The orbit matters as well. I'm really surprised to see this so badly written.
These will be in LOW orbit, they will of course be tiny specs in the visual field the problem is that when the sun just clips them (not in Earth's shadow) they can reflect (being pretty flat) straight at stuff, appearing as a bright... (really bright) well ... star. This fucks with gain control on amplifiers and stuff (these are looking for asteroids also reflecting a bit of sunlight, dull not flat ones) - and this causes severe bleed and leaking artefacts as well as the time it takes the amp to recover.
The existing satellites are not really comparable mostly because of this. You will see them as long streaks (you can do this with a 30 second exposure on a not totally-crap camera pointed up at the sky) but very dim streaks, on the order of stars with brightness. I may try and find an example (I've got loads, but I haven't curated or culled the crap pictures I've taken....)
Remember double the distance, quarter the intensity, a planar mirror doesn't magically make it a laser (you wont get a square the size of the mirror reflected away, it'll spread with distance, as the incoming rays are not parallel)
I didn't get very far because I found it incredible after the start (literally: not credible) maybe it got better and was an argument about social benefits. Who knows.
"Who gives a fuck about asteroids? Not like anyone would coordinate or has plans on dealing with it even if we found one heading towards us" right?
The other case is how difficult this is to undo. Although I'm only "mildly informed" on this, to not have a stupidly high ping means these things are going to have to be fairly close to the earth, hopefully atmospheric drag will ensure they can't linger for fucking ever up there.
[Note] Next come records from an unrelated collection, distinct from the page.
(* ===== verification/Config.v ===== *)
(** * Configuration: src/gwbot/config.c, src/gwbot/argv.c,
      include/gwbot/config.h and the start of src/gwbot/main.c

    A [char *] of the configuration points into the arena or to an argument of
    the command line.  The records are generic in the type of a string, so
    that the specification can use the characters themselves. *)
From S2P Require Import Prelude CString Arena.

Section Records.
Context {P : Type}.

Record gwbot_sock_cfg := SockCfg {
  bind_addr : option P;
  backlog : Z;           (** int *)
  bind_port : Z;         (** uint16_t *)
}.

Record gwbot_mysql_cfg := MysqlCfg {
  host : option P;
  user : option P;
  pass : option P;
  db : option P;
  port : Z;              (** uint16_t *)
  unix_sock : option P;
  flags : Z;             (** unsigned int *)
}.

Record gwbot_cfg := Cfg {
  cfg_file : option P;
  token : option P;      (** cred.token *)
  sock : gwbot_sock_cfg;
  thread_c : Z;          (** worker.thread_c, uint16_t *)
  mysql : gwbot_mysql_cfg;
  use_db : bool;
}.

#[export] Instance eta_sock : Eta gwbot_sock_cfg :=
  fun r => SockCfg (bind_addr r) (backlog r) (bind_port r).
#[export] Instance eta_mysql : Eta gwbot_mysql_cfg :=
  fun r => MysqlCfg (host r) (user r) (pass r) (db r) (port r) (unix_sock r) (flags r).
#[export] Instance eta_cfg : Eta gwbot_cfg :=
  fun r => Cfg (cfg_file r) (token r) (sock r) (thread_c r) (mysql r) (use_db r).

(** [memset(&cfg, 0, sizeof(cfg))] *)
Definition cfg_zero : gwbot_cfg :=
  Cfg None None (SockCfg None 0 0) 0 (MysqlCfg None None None None 0 None 0) false.
End Records.
Arguments gwbot_sock_cfg P : clear implicits.
Arguments gwbot_mysql_cfg P : clear implicits.
Arguments gwbot_cfg P : clear implicits.

Inductive cptr :=
| PArena (p : Z)               (** a pointer into the arena *)
| PArg (s : list byte).        (** a string of argv *)

Definition deref (a : arena) (p : cptr) : list byte :=
  match p with PArena i => string_at a i | PArg s => c_str s end.

(** The configuration with its strings read. *)
Definition read_cfg (a : arena) (c : gwbot_cfg cptr) : gwbot_cfg (list byte) :=
  let d := fmap (M := option) (deref a) in
  Cfg (d (cfg_file c)) (d (token c))
    (SockCfg (d (bind_addr (sock c))) (backlog (sock c)) (bind_port (sock c)))
    (thread_c c)
    (MysqlCfg (d (host (mysql c))) (d (user (mysql c))) (d (pass (mysql c))) (d (db (mysql c)))
       (port (mysql c)) (d (unix_sock (mysql c))) (flags (mysql c)))
    (use_db c).

(** ** parser_handler *)
Record pstate := PState {
  exec : bool;                 (** ctx->exec *)
  cfg : gwbot_cfg cptr;        (** *ctx->cfg *)
  mem : arena;
}.
#[export] Instance eta_pstate : Eta pstate := fun r => PState (exec r) (cfg r) (mem r).

(** [ar_strndup(value, 255)] *)
Definition cfg_dup (value : list byte) : M pstate cptr :=
  p ← zoom mem (fun a s => s <| mem := a |>) (ar_strndup (asz value) 255);
  mret (PArena p).

Definition set_cfg (f : gwbot_cfg cptr -> gwbot_cfg cptr) : M pstate bool :=
  modify (fun s => s <| cfg := f (cfg s) |>);; mret true.

Definition set_sock {P} (f : gwbot_sock_cfg P -> gwbot_sock_cfg P) (c : gwbot_cfg P) :=
  c <| sock := f (sock c) |>.
Definition set_mysql {P} (f : gwbot_mysql_cfg P -> gwbot_mysql_cfg P) (c : gwbot_cfg P) :=
  c <| mysql := f (mysql c) |>.

Definition out_err : M pstate bool := modify (fun s => s <| exec := false |>);; mret false.

Definition parser_handler (section name : string) (value : list byte) : M pstate bool :=
  if decide (section = "credential"%string) then
    if decide (name = "token"%string) then
      p ← cfg_dup value; set_cfg (fun c => c <| token := Some p |>)
    else out_err
  else if decide (section = "storage"%string) then mret true
  else if decide (section = "mysql"%string) then
    if decide (name = "use_db"%string) then
      set_cfg (fun c => c <| use_db := bool_decide (atoi value <> 0) |>)
    else if decide (name = "host"%string) then
      p ← cfg_dup value; set_cfg (set_mysql (fun m => m <| host := Some p |>))
    else if decide (name = "port"%string) then
      set_cfg (set_mysql (fun m => m <| port := u16 (atoi value) |>))
    else if decide (name = "user"%string) then
      p ← cfg_dup value; set_cfg (set_mysql (fun m => m <| user := Some p |>))
    else if decide (name = "pass"%string) then
      p ← cfg_dup value; set_cfg (set_mysql (fun m => m <| pass := Some p |>))
    else if decide (name = "dbname"%string) then
      p ← cfg_dup value; set_cfg (set_mysql (fun m => m <| db := Some p |>))
    else if decide (name = "unix_sock"%string) then
      p ← cfg_dup value; set_cfg (set_mysql (fun m => m <| unix_sock := Some p |>))
    else out_err
  else if decide (section = "socket"%string) then
    if decide (name = "bind_addr"%string) then
      p ← cfg_dup value; set_cfg (set_sock (fun k => k <| bind_addr := Some p |>))
    else if decide (name = "bind_port"%string) then
      set_cfg (set_sock (fun k => k <| bind_port := u16 (atoi value) |>))
    else if decide (name = "backlog"%string) then
      set_cfg (set_sock (fun k => k <| backlog := atoi value |>))
    else out_err
  else if decide (section = "worker"%string) then
    if decide (name = "thread_c"%string) then
      set_cfg (fun c => c <| thread_c := u16 (atoi value) |>)
    else out_err
  else out_err.

(** ** gwbot_cfg_parse

    The INI reader of src/ext/inih turns the lines of a file into calls of the
    handler; a line that is neither a section, a pair nor a comment is an
    error.  Its result is the number of the first line with an error. *)
Inductive ini_line :=
| Pair (section name : string) (value : list byte)
| Blank               (** comment, blank line or section header *)
| Malformed.

Fixpoint ini_lines (ls : list ini_line) (lineno error : Z) : M pstate Z :=
  match ls with
  | [] => mret error
  | l :: ls' =>
      let lineno := lineno + 1 in
      match l with
      | Pair s n v =>
          ok ← parser_handler s n v;
          ini_lines ls' lineno
            (if (ok : bool) then error else if decide (error = 0) then lineno else error)
      | Blank => ini_lines ls' lineno error
      | Malformed => ini_lines ls' lineno (if decide (error = 0) then lineno else error)
      end
  end.

(** [-2] when the reader cannot allocate its line buffer. *)
Definition ini_parse_file (oom : bool) (ls : list ini_line) : M pstate Z :=
  if oom then mret (-2) else ini_lines ls 0 0.

(** [file] is what [fopen] gives: the lines, or an error number. *)
Definition gwbot_cfg_parse (file : list ini_line + Z) (oom : bool) : M pstate Z :=
  modify (fun s => s <| exec := true |>);;
  s ← get;
  match cfg_file (cfg s) with
  | None => mret 0
  | Some f =>
      if decide (deref (mem s) f = []) then mret 0
      else
        match file with
        | inr err => mret (- err)
        | inl ls =>
            r ← ini_parse_file oom ls;
            if decide (r < 0) then mret (-1)
            else s ← get; if exec s then mret 0 else mret (- EINVAL)
        end
  end.

(** ** gwbot_argv_parse

    [getopt_long] is a function of the C library: the model takes the list of
    its results. *)
Inductive getopt_res := Opt_h | Opt_v | Opt_t (optarg : list byte) | Opt_c (optarg : list byte)
| Opt_other.   (** [-D], an unknown option or a missing argument *)

Inductive argv_out := Code (c : Z) (cfg : gwbot_cfg cptr) | Exits (status : Z).

(** [trunc_str(optarg, 255)] *)
Definition trunc_arg (optarg : list byte) : cptr :=
  PArg (snd (Bounded.trunc_str 255 optarg)).

Fixpoint getopt_handler (os : list getopt_res) (c : gwbot_cfg cptr) : argv_out :=
  match os with
  | [] => Code 0 c
  | Opt_h :: _ => Exits 0
  | Opt_v :: _ => Exits 0
  | Opt_t s :: os' => getopt_handler os' (c <| token := Some (trunc_arg s) |>)
  | Opt_c s :: os' => getopt_handler os' (c <| cfg_file := Some (trunc_arg s) |>)
  | Opt_other :: _ => Code (- EINVAL) c
  end.

Definition gwbot_argv_parse (os : list getopt_res) (c : gwbot_cfg cptr) : argv_out :=
  match getopt_handler os c with
  | Code ret c' => if decide (ret < 0) then Code ret c' else Code 0 c'
  | Exits s => Exits s
  end.

(** [main] up to the call of [gwbot_run]: the code it returns at once, or the
    configuration and the arena it runs with. *)
Definition main_config (os : list getopt_res) (file : list ini_line + Z) (oom : bool) :
    out (Z + gwbot_cfg cptr * arena) :=
  let buf := replicate 4096 Byte.x00 in
  match gwbot_argv_parse os cfg_zero with
  | Exits s => Exit s
  | Code ret c =>
      if decide (ret <> 0) then Val (inl ret)
      else
        match cfg_file c with
        | None => Val (inr (c, ar_init buf 4096))
        | Some _ =>
            match gwbot_cfg_parse file oom (PState true c (ar_init buf 4096)) with
            | (Val r, s) => if decide (r <> 0) then Val (inl r) else Val (inr (cfg s, mem s))
            | (Exit e, _) => Exit e
            | (Fault f, _) => Fault f
            end
        end
  end.

(** ** Specification

    A setting is what the last pair of the file with its section and name
    says; a string is cut to 255 characters. *)
Fixpoint last_value (sec nm : string) (ls : list ini_line) : option (list byte) :=
  match ls with
  | [] => None
  | Pair s n v :: ls' =>
      match last_value sec nm ls' with
      | Some w => Some w
      | None => if decide (s = sec /\ n = nm) then Some v else None
      end
  | _ :: ls' => last_value sec nm ls'
  end.

Definition str_setting (sec nm : string) (ls : list ini_line) (old : option (list byte)) :=
  match last_value sec nm ls with Some v => Some (take 255 v) | None => old end.

Definition num_setting {A} (f : list byte -> A) (sec nm : string) (ls : list ini_line) (old : A) :=
  match last_value sec nm ls with Some v => f v | None => old end.

Definition spec_cfg (ls : list ini_line) (c : gwbot_cfg (list byte)) : gwbot_cfg (list byte) :=
  let m := mysql c in
  Cfg (cfg_file c)
    (str_setting "credential" "token" ls (token c))
    (SockCfg (str_setting "socket" "bind_addr" ls (bind_addr (sock c)))
       (num_setting atoi "socket" "backlog" ls (backlog (sock c)))
       (num_setting (fun v => u16 (atoi v)) "socket" "bind_port" ls (bind_port (sock c))))
    (num_setting (fun v => u16 (atoi v)) "worker" "thread_c" ls (thread_c c))
    (MysqlCfg (str_setting "mysql" "host" ls (host m)) (str_setting "mysql" "user" ls (user m))
       (str_setting "mysql" "pass" ls (pass m)) (str_setting "mysql" "dbname" ls (db m))
       (num_setting (fun v => u16 (atoi v)) "mysql" "port" ls (port m))
       (str_setting "mysql" "unix_sock" ls (unix_sock m)) (flags m))
    (num_setting (fun v => bool_decide (atoi v <> 0)) "mysql" "use_db" ls (use_db c)).

(** The pairs the program accepts. *)
Definition known (s n : string) : bool :=
  bool_decide (s = "storage"%string \/
    (s, n) ∈ [("credential", "token"); ("mysql", "use_db"); ("mysql", "host"); ("mysql", "port");
              ("mysql", "user"); ("mysql", "pass"); ("mysql", "dbname"); ("mysql", "unix_sock");
              ("socket", "bind_addr"); ("socket", "bind_port"); ("socket", "backlog");
              ("worker", "thread_c")]%string).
I also question "do we really need this?" what happened to facebook's internet drones? Remember that really impressive laser thing where they kept it on target.
Imagine instead if we actually used ip multicasting (routers and state that big of a deal?) for example. So say you want to watch a really popular youtube video and you're assigned to some edge location, that sends out a bunch of multicast streams staggered say N seconds apart. You connect and you get sent your own copy (as we do now, unicast) of at most N seconds of content, then use the multicast, This'd reduce a hell of a lot of bandwidth
We could make our existing bandwidth a lot better used. Reliable multicast is doable (receiver asks usually because of scaling and we already have load balancing) - but I'm not a particularly strong advocate for it, just mentioning in passing.
The UK at least has really seen OpenReach take the piss and drag its feet to.... I dunno but they're either retarded or trying to get more funds all the time (actively), and US ones are certainly not the former. Their inability to be managed and do state projects means this?
Yeah.... as I said I only read the top bit. I also don't really like the idea of all this so people can watch ever larger files of "UFOs on tape: proof" or "is the world really flat?", I once heard somewhere "having a blog is great, it's like being a real journalist without any journalistic responsibility!" I do hate the rise of people somehow getting authority to speak on a subject that have a student's glimpse of the matter.
.....Anyway I strayed off topic, yeah the existing crap up there, not really comparable!